Renaissance Learning, the developer of Accelerated Reader, has outlined the primary purpose of the program as an assessment tool to gauge whether students have read a book, not to assess higher-order thinking skills, to teach or otherwise replace curriculum, to supersede the role of the teacher, or to provide an extrinsic reward. Educator Jim Trelease however, describes Accelerated Reader, along with Scholastic's Reading Counts!, as "reading incentive software" in an article exploring the pros and cons of the two software packages. Stephen D. Krashen, in a 2003 literature review, also asserts that reading incentives is one of the aspects of Accelerated Reader. He reiterates prior research stating that reading for incentives does not create long-term readers.

Renaissance Place does include recognizing setting and understanding sequence as examples of higher-order thinking. Turner and Paris's study explore the role of classroom literacy tasks in which students take end-of-book tests called Reading Practice Quizzes that are composed of literal-recall questions to which there is only one answer. Turner and Paris would classify these quizzes as "closed tasks." They concluded that open-ended tasks are more supportive of literacy growth in the future.

Florida Center for Reading Research, citing two studies that support the product, noted both the lack of available books in a school's library and the lack of assessment of "inferential or critical thinking skills" as weaknesses of the software.
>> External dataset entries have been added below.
(* ===== verification/AuthnService.v ===== *)
(** * The authentication service

    [internal/authn/authn.go]: preparing the hosted forms, registration and login.  A
    browser flow (pre-authentication session, CSRF value, transaction) is checked and an
    attempt reserved before any credential is looked at. *)

From S2P Require Import Prelude Base64 Errors Platform Scopes Domain SessionTokens AuditEvents Database Tx StoreCommon.
From S2P Require Import ServiceCommon LoginStore ClientStore FlowService IdentityService.

Module authn.

Definition maxAuthenticationAttempts : Z := 5.
Definition BeginLogin : string := "login".
Definition BeginRegister : string := "register".

Record BeginResult := mkBeginResult {
  BeginResult_TransactionToken : string; BeginResult_Transaction : Transaction; BeginResult_PreAuth : IssuedPreAuth }.

Record RegisterInput := mkRegisterInput {
  RegisterInput_PreAuthToken : string; RegisterInput_CSRFToken : string; RegisterInput_TransactionToken : string;
  RegisterInput_Account : identity.CreateInput; RegisterInput_ExistingSessionToken : string;
  RegisterInput_UserAgent : string; RegisterInput_ClientIP : Addr; RegisterInput_RequestID : string }.

Record LoginInput := mkLoginInput {
  LoginInput_PreAuthToken : string; LoginInput_CSRFToken : string; LoginInput_TransactionToken : string;
  LoginInput_Identifier : string; LoginInput_Password : string; LoginInput_ExistingSessionToken : string;
  LoginInput_UserAgent : string; LoginInput_ClientIP : Addr; LoginInput_RequestID : string }.

(** [authn.Repository] and [authn.ClientLookup]. *)
Class Repository := {
  Repository_CreatePreAuth : PreAuthRecord → Tx unit;
  Repository_FindPreAuth : bytes → Tx PreAuthRecord;
  Repository_ReservePreAuthAttempt : uuid → time → Z → Tx unit;
  Repository_FindLoginRecord : string → Tx LoginRecord;
  Repository_CommitRegistration : RegisterCommit → Tx unit;
  Repository_CommitLogin : LoginCommit → Tx uuid;
  Repository_AppendAudit : AuditEvent → Tx unit }.
Class ClientLookup := { ClientLookup_Get : uuid → Tx Client }.

#[global] Instance postgres_Repository {P : Platform} : Repository := {|
  Repository_CreatePreAuth := LoginStore.CreatePreAuth;
  Repository_FindPreAuth := LoginStore.FindPreAuth;
  Repository_ReservePreAuthAttempt := LoginStore.ReservePreAuthAttempt;
  Repository_FindLoginRecord := LoginStore.FindLoginRecord;
  Repository_CommitRegistration := LoginStore.CommitRegistration;
  Repository_CommitLogin := LoginStore.CommitLogin;
  Repository_AppendAudit := LoginStore.AppendAudit |}.
(** [client.Service.Get] is the store's read. *)
#[global] Instance postgres_ClientLookup : ClientLookup := {| ClientLookup_Get := ClientStore.GetClient |}.

Record Service := mkService {
  identities : identity.Service; sessions : TokenManager; transactions : authflow.Service; registrationEnabled : bool }.

Section service.
Context {P : Platform} {T : TextLibrary} {K : KeyDerivation} {F : authflow.Repository} {R : Repository} {C : ClientLookup}.
Context (s : Service).

Definition checkRegistration (transaction : Transaction) : Tx unit :=
  reject_if (negb (registrationEnabled s)) authn_ErrRegistrationDisabled;;
  if Transaction_Kind transaction == KindLocal then mret ()
  else match Transaction_ClientID transaction with
       | None => throw authn_ErrRegistrationDisabled
       | Some id =>
           clientValue ← replace_error authn_ErrRegistrationDisabled (ClientLookup_Get id);
           reject_if ((Client_Status clientValue != client_StatusActive) || negb (Client_RegistrationEnabled clientValue))
             authn_ErrRegistrationDisabled
       end.

Definition CanRegister (transaction : Transaction) : Tx bool :=
  checked ← attempt (checkRegistration transaction);
  mret match checked with
       | inl _ => (Transaction_Kind transaction == KindLocal) || Transaction_PromptCreate transaction
       | inr _ => false
       end.

Definition Begin (mode transactionToken requestID : string) (now : time) : Tx BeginResult :=
  reject_if ((mode == BeginRegister) && (transactionToken == "") && negb (registrationEnabled s)) authn_ErrRegistrationDisabled;;
  started ← replace_error authn_ErrInvalidFlow
    (if transactionToken == "" then authflow.CreateLocal (transactions s) requestID now
     else transaction ← authflow.Resolve transactionToken now; mret (transactionToken, transaction));
  let '(transactionToken, transaction) := started in
  reject_if ((mode == BeginLogin) && (Transaction_Kind transaction == KindAuthorization) && Transaction_PromptCreate transaction)
    authn_ErrInvalidFlow;;
  (if mode == BeginRegister then
     checkRegistration transaction;;
     reject_if ((Transaction_Kind transaction == KindAuthorization) && negb (Transaction_PromptCreate transaction)) authn_ErrInvalidFlow
   else mret ());;
  preauth ← lift_rand (NewPreAuth (sessions s) (Transaction_ID transaction) now);
  Repository_CreatePreAuth (IssuedPreAuth_Record preauth);;
  mret (mkBeginResult transactionToken transaction preauth).

Definition validateFlow (preauthToken csrfToken transactionToken : string) (now : time) : Tx (PreAuthRecord * Transaction) :=
  reject_if ((preauthToken == "") || (transactionToken == "")) authn_ErrInvalidFlow;;
  preauth ← replace_error authn_ErrInvalidFlow (Repository_FindPreAuth (HashToken preauthToken));
  match ValidatePreAuth preauth preauthToken csrfToken now with
  | Some e => throw (if e == session_ErrInvalidCSRF then session_ErrInvalidCSRF else authn_ErrInvalidFlow)
  | None =>
      transaction ← replace_error authn_ErrInvalidFlow (authflow.Resolve transactionToken now);
      reject_if (Transaction_ID transaction != PreAuth_AuthTransactionID preauth) authn_ErrInvalidFlow;;
      mret (preauth, transaction)
  end.

Definition successEvents (userID sessionID transactionID : uuid) (requestID : string) (now : time)
    (registration consumeTransaction : bool) : Rnd (list AuditEvent) :=
  let typeValue := if registration then audit.UserRegistered else audit.LoginSucceeded in
  let changed := if registration then ["created"] else [] in
  first ← audit.New typeValue audit.ResultSuccess (Some userID) audit.TargetUser (Some userID) requestID changed now;
  created ← audit.New audit.SessionCreated audit.ResultSuccess (Some userID) audit.TargetSession (Some sessionID) requestID ["created"] now;
  if consumeTransaction : bool then
    consumed ← audit.New audit.AuthorizationTransactionConsumed audit.ResultSuccess (Some userID)
                 audit.TargetAuthTransaction (Some transactionID) requestID [] now;
    mret [first; created; consumed]
  else mret [first; created].

Definition recordRejected (eventType requestID : string) (now : time) : Tx unit :=
  record_event Repository_AppendAudit (audit.New eventType audit.ResultRejected None "" None requestID [] now).

Definition recordLoginFailure (eventType : string) (target : option uuid) (requestID : string) (now : time) : Tx unit :=
  let targetType := match target with Some _ => audit.TargetUser | None => "" end in
  record_event Repository_AppendAudit (audit.New eventType audit.ResultRejected None targetType target requestID [] now).

(** The digest of a presented session cookie; no cookie is the empty slice. *)
Definition existing_hash (token : string) : bytes := if token != "" then HashToken token else "".

(** [gate] is the hasher's answer ([identity.acquire]). *)
Definition Register (gate : option error) (input : RegisterInput) (now : time) : Tx Issued :=
  flow ← validateFlow (RegisterInput_PreAuthToken input) (RegisterInput_CSRFToken input) (RegisterInput_TransactionToken input) now;
  let '(preauth, transaction) := flow in
  replace_error authn_ErrInvalidFlow (Repository_ReservePreAuthAttempt (PreAuth_ID preauth) now maxAuthenticationAttempts);;
  let reject {A} (e : error) : Tx A :=
    recordRejected audit.UserRegistrationRejected (RegisterInput_RequestID input) now;; throw e in
  allowed ← attempt (checkRegistration transaction);
  match allowed with
  | inr e => reject e
  | inl _ =>
      prepared ← attempt (identity.PrepareUser (identities s) gate (RegisterInput_Account input) RoleUser now);
      match prepared with
      | inr e => reject e
      | inl prepared =>
          let userID := User_ID (PreparedUser_User prepared) in
          issued ← lift_rand (NewAuthenticated (sessions s) userID now (RegisterInput_UserAgent input) (RegisterInput_ClientIP input));
          let consumeTransaction := Transaction_Kind transaction == KindLocal in
          events ← lift_sysrand (successEvents userID (SR_ID (Issued_Record issued)) (Transaction_ID transaction)
                                   (RegisterInput_RequestID input) now true consumeTransaction);
          committed ← attempt (Repository_CommitRegistration
            (mkRegisterCommit prepared (Issued_Record issued) (PreAuth_ID preauth) (Transaction_ID transaction) consumeTransaction
               (existing_hash (RegisterInput_ExistingSessionToken input)) (RegisterInput_RequestID input) events));
          match committed with
          | inr e => if e == identity_ErrDuplicate then reject e else throw e
          | inl _ => mret issued
          end
      end
  end.

(** [issued.Record.SessionBindingID = bindingID] and [record.User.LastLoginAt = &now]. *)
Definition bind_issued (bindingID : uuid) (i : Issued) : Issued :=
  mkIssued (Issued_Token i) (Issued_CSRFToken i) (set_binding bindingID (Issued_Record i)).
Definition set_last_login (now : time) (u : User) : User :=
  mkUser (User_ID u) (User_Subject u) (User_Username u) (User_UsernameNormalized u) (User_DisplayName u) (User_Email u)
    (User_EmailNormalized u) (User_EmailVerified u) (User_Status u) (User_Role u) (User_CreatedAt u) (User_UpdatedAt u)
    (Some now) (User_Version u).

(** The record behind the identifier: an identifier that does not normalize, or that
    nobody has, is no record. *)
Definition find_record (identifier : string) : Tx (option LoginRecord) :=
  match identity.NormalizeLoginIdentifier identifier with
  | inr _ => mret None
  | inl normalized =>
      found ← attempt (Repository_FindLoginRecord normalized);
      match found with
      | inl record => mret (Some record)
      | inr e => if e == identity_ErrNotFound then mret None else throw e
      end
  end.

(** The answer to a failed verification, after its audit record. *)
Definition login_refused (input : LoginInput) (record : option LoginRecord) (verifyErr : error) (now : time) : Tx (Issued * User) :=
  let eventType := match record with
                   | Some _ => if verifyErr == identity_ErrDisabled then audit.LoginDisabledUser else audit.LoginFailed
                   | None => audit.LoginFailed
                   end in
  recordLoginFailure eventType ((λ r, User_ID (LoginRecord_User r)) <$> record) (LoginInput_RequestID input) now;;
  if (verifyErr == identity_ErrDisabled) || (verifyErr == identity_ErrInvalidCredentials) ||
     match identity.NormalizeLoginIdentifier (LoginInput_Identifier input) with inr _ => true | inl _ => false end
  then throw identity_ErrInvalidCredentials else throw verifyErr.

(** The session of a verified user. *)
Definition login_commit (input : LoginInput) (preauth : PreAuthRecord) (transaction : Transaction) (record : LoginRecord)
    (replacement : string) (now : time) : Tx (Issued * User) :=
  let userID := User_ID (LoginRecord_User record) in
  issued ← lift_rand (NewAuthenticated (sessions s) userID now (LoginInput_UserAgent input) (LoginInput_ClientIP input));
  let consumeTransaction := Transaction_Kind transaction == KindLocal in
  events ← lift_sysrand (successEvents userID (SR_ID (Issued_Record issued)) (Transaction_ID transaction)
                           (LoginInput_RequestID input) now false consumeTransaction);
  bindingID ← Repository_CommitLogin
    (mkLoginCommit userID (Issued_Record issued) (PreAuth_ID preauth) (Transaction_ID transaction) consumeTransaction
       (existing_hash (LoginInput_ExistingSessionToken input)) replacement now (LoginInput_RequestID input) events);
  reject_if (bindingID == uuid_Nil) authn_ErrInvalidFlow;;
  mret (bind_issued bindingID issued, set_last_login now (LoginRecord_User record)).

(** [gate] and [rehashGate] are the hasher's answers. *)
Definition Login (gate rehashGate : option error) (input : LoginInput) (now : time) : Tx (Issued * User) :=
  flow ← validateFlow (LoginInput_PreAuthToken input) (LoginInput_CSRFToken input) (LoginInput_TransactionToken input) now;
  let '(preauth, transaction) := flow in
  replace_error authn_ErrInvalidFlow (Repository_ReservePreAuthAttempt (PreAuth_ID preauth) now maxAuthenticationAttempts);;
  record ← find_record (LoginInput_Identifier input);
  verified ← attempt (identity.VerifyLogin (identities s) gate rehashGate (LoginInput_Password input) record);
  match verified with
  | inr verifyErr => login_refused input record verifyErr now
  | inl (_, replacement) =>
      match record with
      | None => throw identity_ErrInvalidCredentials
      | Some record => login_commit input preauth transaction record replacement now
      end
  end.
End service.
End authn.
Record HTTPConfig := mkHTTPConfig {
  HTTP_Addr : string; HTTP_ReadHeaderTimeout : duration; HTTP_ReadTimeout : duration; HTTP_WriteTimeout : duration;
  HTTP_IdleTimeout : duration; HTTP_MaxHeaderBytes : Z }.
Record SecretURL := newSecretURL { UnsafeValue : string }.
Record DatabaseConfig := mkDatabaseConfig { Database_URL : SecretURL; Database_MaxConns : Z }.
Record LogConfig := mkLogConfig { Log_Level : LogLevel; Log_Format : LogFormat }.
Record BrowserConfig := mkBrowserConfig {
  Browser_CookieName : string; Browser_CookieSecure : bool; Browser_SessionTTL : duration; Browser_SessionIdleTimeout : duration;
  Browser_CSRFTTL : duration; Browser_AuthTransactionTTL : duration; Browser_LoginReauthWindow : duration;
  Browser_CleanupInterval : duration; Browser_AuthRatePerMinute : Z; Browser_AuthRateBurst : Z; Browser_AuthGlobalRate : Z;
  Browser_AuthGlobalBurst : Z; Browser_RegistrationEnabled : bool }.
Record OIDCConfig := mkOIDCConfig {
  OIDC_SigningKeyFile : string; OIDC_VerificationKeysFile : string; OIDC_AuthorizationCodeTTL : duration;
  OIDC_IDTokenTTL : duration; OIDC_AccessTokenTTL : duration; OIDC_ClockSkew : duration }.
Record LifecycleConfig := mkLifecycleConfig {
  Lifecycle_RefreshTokenTTL : duration; Lifecycle_RefreshTokenAbsoluteTTL : duration; Lifecycle_LogoutTransactionTTL : duration;
  Lifecycle_LogoutMaxActivePerSession : Z; Lifecycle_LogoutIDTokenHintMaxAge : duration; Lifecycle_OAuthRatePerMinute : Z;
  Lifecycle_OAuthRateBurst : Z; Lifecycle_OAuthGlobalRate : Z; Lifecycle_OAuthGlobalBurst : Z }.
(** The issuer is a pointer. *)
Record Config := mkConfig {
  Config_Environment : Environment; Config_Issuer : option URL; Config_HTTP : HTTPConfig; Config_Database : DatabaseConfig;
  Config_Log : LogConfig; Config_Browser : BrowserConfig; Config_Password : identity.PasswordConfig; Config_OIDC : OIDCConfig;
  Config_Lifecycle : LifecycleConfig; Config_ShutdownTimeout : duration; Config_TrustedProxies : list Prefix }.

Inductive Scope := ScopeService | ScopeDatabase | ScopeBootstrap.
#[global] Instance Scope_eq_dec : EqDecision Scope.
Proof. solve_decision. Defined.

Definition defaultIssuer : string := "http://localhost:8080".
Definition defaultMaxHeaderBytes : Z := Z.shiftl 1 20.
Definition maxShutdownTimeout : duration := 5 * Time.Minute.
Definition maxHTTPTimeout : duration := 10 * Time.Minute.
Definition maxHeaderBytes : Z := Z.shiftl 16 20.
Definition maxDatabaseConnections : Z := 100.
Definition maxArgon2MemoryBudgetKiB : Z := 1024 * 1024.
Definition maxSessionTTL : duration := 30 * 24 * Time.Hour.
Definition maxCSRFTTL : duration := Time.Hour.
Definition maxAuthTransactionTTL : duration := Time.Hour.
Definition minAuthorizationCodeTTL : duration := 30 * Time.Second.
Definition maxAuthorizationCodeTTL : duration := 5 * Time.Minute.
Definition minIDTokenTTL : duration := Time.Minute.
Definition maxIDTokenTTL : duration := 15 * Time.Minute.
Definition minAccessTokenTTL : duration := Time.Minute.
Definition maxAccessTokenTTL : duration := 30 * Time.Minute.
Definition maxOIDCClockSkew : duration := 2 * Time.Minute.

Definition defaults : Config :=
  mkConfig EnvironmentDevelopment (Url.Parse defaultIssuer)
    (mkHTTPConfig ":8080" (5 * Time.Second) (10 * Time.Second) (30 * Time.Second) (60 * Time.Second) defaultMaxHeaderBytes)
    (mkDatabaseConfig (newSecretURL "") 10)
    (mkLogConfig LogLevelInfo LogFormatJSON)
    (mkBrowserConfig "oneissuer_session" false (24 * Time.Hour) (2 * Time.Hour) (15 * Time.Minute) (10 * Time.Minute)
       (15 * Time.Minute) (5 * Time.Minute) 20 10 50 100 false)
    (identity.mkPasswordConfig 15 1024 (64 * 1024) 3 2 2)
    (mkOIDCConfig "" "" Time.Minute (5 * Time.Minute) (10 * Time.Minute) (30 * Time.Second))
    (mkLifecycleConfig (30 * 24 * Time.Hour) (90 * 24 * Time.Hour) (5 * Time.Minute) 3 (24 * Time.Hour) 120 30 100 200)
    (15 * Time.Second) [].

(** ** Problems *)

(** A message; a formatted one keeps its arguments. *)
Inductive Complaint :=
| Says (message : string)
| MustNotExceed (maximum : duration)
| MustBeBetween (minimum maximum : duration)
| MustBeIntegerBetween (minimum maximum : Z).
Record Problem := mkProblem { Problem_Variable : string; Problem_Message : Complaint }.

(** A reader of the environment appends to the problems found so far. *)
Definition Load (A : Type) : Type := list Problem → A * list Problem.
#[global] Instance Load_ret : MRet Load := λ A a problems, (a, problems).
#[global] Instance Load_bind : MBind Load := λ A B f m problems, let '(a, problems) := m problems in f a problems.

Definition report (name : string) (c : Complaint) : Load unit := λ problems, ((), problems ++ [mkProblem name c]).
Definition report_if (b : bool) (name message : string) : Load unit := if b then report name (Says message) else mret ().

(** ** Values *)

(** [None] where the issuer is accepted. *)
Definition issuer_problem (raw : string) : option string :=
  if (raw == "") || (raw != TrimSpace raw) then Some "must be a canonical origin URL without surrounding whitespace"
  else match Url.Parse raw with
  | None => Some "must be an absolute http or https URL"
  | Some parsed =>
      if negb (IsAbs parsed) || (URL_Opaque parsed != "") || (URL_Host parsed == "") then Some "must be an absolute http or https URL"
      else if (URL_Scheme parsed != "http") && (URL_Scheme parsed != "https") then Some "must use the http or https scheme"
      else if URL_User parsed != None then Some "must not contain user information"
      else if (URL_Path parsed != "") || (URL_RawPath parsed != "") then Some "must be an origin URL without a path or trailing slash"
      else if (URL_RawQuery parsed != "") || URL_ForceQuery parsed || (URL_Fragment parsed != "") || contains_byte "#" raw
      then Some "must not contain a query or fragment"
      else if (Hostname parsed == "") || ends_with ":" (URL_Host parsed) then Some "must contain a valid host and optional port"
      else if (Port parsed != "") &&
              match Atoi (Port parsed) with Some n => (n <? 1) || (65535 <? n) | None => true end
      then Some "must contain a port between 1 and 65535"
      else if URL_String parsed != raw then Some "must use its canonical scheme and host encoding"
      else None
  end.
Definition validateIssuer (raw : string) : URL + string :=
  match issuer_problem raw, Url.Parse raw with
  | None, Some parsed => inl parsed
  | None, None => inr ""
  | Some message, _ => inr message
  end.

Definition isLoopbackIssuerHost (host : string) : bool :=
  if EqualFold host "localhost" then true
  else match ParseAddr host with Some (address, _) => IsLoopback address | None => false end.

Definition validateHTTPAddr (addr : string) : option string :=
  match SplitHostPort addr with
  | None => Some "must be a valid TCP listen address"
  | Some (_, port) =>
      match Atoi port with
      | Some n => if (n <? 1) || (65535 <? n) then Some "must contain a port between 1 and 65535" else None
      | None => Some "must contain a port between 1 and 65535"
      end
  end.

Definition validateDatabaseURL (raw : string) : option string :=
  match Url.Parse raw with
  | None => Some "must be a valid PostgreSQL URL with a host"
  | Some parsed =>
      if URL_Host parsed == "" then Some "must be a valid PostgreSQL URL with a host"
      else if (URL_Scheme parsed != "postgres") && (URL_Scheme parsed != "postgresql")
      then Some "must use the postgres or postgresql scheme"
      else if (URL_Path parsed == "") || (URL_Path parsed == "/") then Some "must select a database"
      else None
  end.

Definition databaseUsesVerifyFull (raw : string) : bool :=
  match Url.Parse raw with
  | None => false
  | Some parsed => match (ParseQuery (URL_RawQuery parsed)).1 !! "sslmode" with Some [value] => EqualFold value "verify-full" | _ => false end
  end.

Definition cookieNamePattern (name : string) : bool :=
  (name != "") &&
  every (λ c, alphanumeric c || one_of ["!"; "#"; "$"; "%"; "&"; "'"; "*"; "+"; "."; "^"; "_"; "`"; "|"; "~"; "-"]%char c) name.

Definition environment_of (raw : string) : option Environment :=
  if raw == "development" then Some EnvironmentDevelopment else if raw == "test" then Some EnvironmentTest
  else if raw == "production" then Some EnvironmentProduction else None.
Definition level_of (raw : string) : option LogLevel :=
  if raw == "debug" then Some LogLevelDebug else if raw == "info" then Some LogLevelInfo
  else if raw == "warn" then Some LogLevelWarn else if raw == "error" then Some LogLevelError else None.
Definition format_of (raw : string) : option LogFormat :=
  if raw == "json" then Some LogFormatJSON else if raw == "text" then Some LogFormatText else None.

(** ** Readers of the environment

    Each call of a reader has the default both as its fallback and in its target, so the
    default is the value whenever no other is accepted. *)

Section load.
Context (lookup : string → option string).

Definition valueOrDefault (name fallback : string) : string * bool :=
  match lookup name with Some value => (value, true) | None => (fallback, false) end.

(** A setting that is read from its text, with the complaint about a refused one. *)
Definition read {A} (name : string) (fallback : A) (parse : string → A + Complaint) : Load A :=
  match lookup name with
  | None => mret fallback
  | Some raw => match parse raw with inl value => mret value | inr c => report name c ≫= λ _, mret fallback end
  end.

Definition parseDuration (name : string) (fallback maximum : duration) : Load duration :=
  read name fallback (λ raw,
    match ParseDuration raw with
    | Some value => if value <=? 0 then inr (Says "must be a positive duration") else if maximum <? value then inr (MustNotExceed maximum) else inl value
    | None => inr (Says "must be a positive duration")
    end).

Definition parseDurationRange (name : string) (fallback minimum maximum : duration) (allowZero : bool) : Load duration :=
  read name fallback (λ raw,
    match ParseDuration raw with
    | Some value => if (value <? minimum) || (maximum <? value) || (negb allowZero && (value =? 0)) then inr (MustBeBetween minimum maximum) else inl value
    | None => inr (MustBeBetween minimum maximum)
    end).

(** The readers of integers differ in the number they scan. *)
Definition parse_bounded (scan : string → option Z) (name : string) (fallback minimum maximum : Z) : Load Z :=
  read name fallback (λ raw,
    match scan raw with
    | Some value => if (value <? minimum) || (maximum <? value) then inr (MustBeIntegerBetween minimum maximum) else inl value
    | None => inr (MustBeIntegerBetween minimum maximum)
    end).
Definition parseInt32 : string → Z → Z → Z → Load Z := parse_bounded (λ raw, ParseInt raw 32).
Definition parseInt : string → Z → Z → Z → Load Z := parse_bounded Atoi.
Definition parseUint32 : string → Z → Z → Z → Load Z := parse_bounded (λ raw, ParseUint raw 32).
Definition parseUint8 : string → Z → Z → Z → Load Z := parse_bounded (λ raw, ParseUint raw 8).

(** The value, and whether the variable is set. *)
Definition parseBool (name : string) (fallback : bool) : Load (bool * bool) :=
  value ← read name fallback (λ raw, match ParseBool raw with Some value => inl value | None => inr (Says "must be true or false") end);
  mret (value, bool_decide (is_Some (lookup name))).

Definition parseLogLevel (level : LogLevel) : Load LogLevel :=
  read "ONEISSUER_LOG_LEVEL" level (λ raw,
    match level_of raw with Some level => inl level | None => inr (Says "must be one of debug, info, warn, error") end).
Definition parseLogFormat (format : LogFormat) : Load LogFormat :=
  read "ONEISSUER_LOG_FORMAT" format (λ raw,
    match format_of raw with Some format => inl format | None => inr (Says "must be one of json, text") end).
Their guide also noted a number of strengths of the software, including its ability to motivate students and provide immediate results on student's reading habits and progress.

Use of the program has been criticized by Scholastic as preventing children from reading from a variety of difficulty levels. A PowerPoint from Scholastic made in 2006 indicates that 39% of children between the ages of five and ten have read a Harry Potter novel with 68% of students in that age range having an interest in reading or re-reading a Harry Potter book. For example, the ATOS reading level of Harry Potter and the Philosopher's Stone is 5.5 (with ATOS numbers corresponding to grade levels). This would indicate that students below that grade range may not be able to read and comprehend the book. Since teachers, parents and students use readability levels to select books, this may discourage students from reading the book as the student is under pressure to earn Accelerated Reader points during the school year. Although, students can take tests and earn points for books at any ATOS level.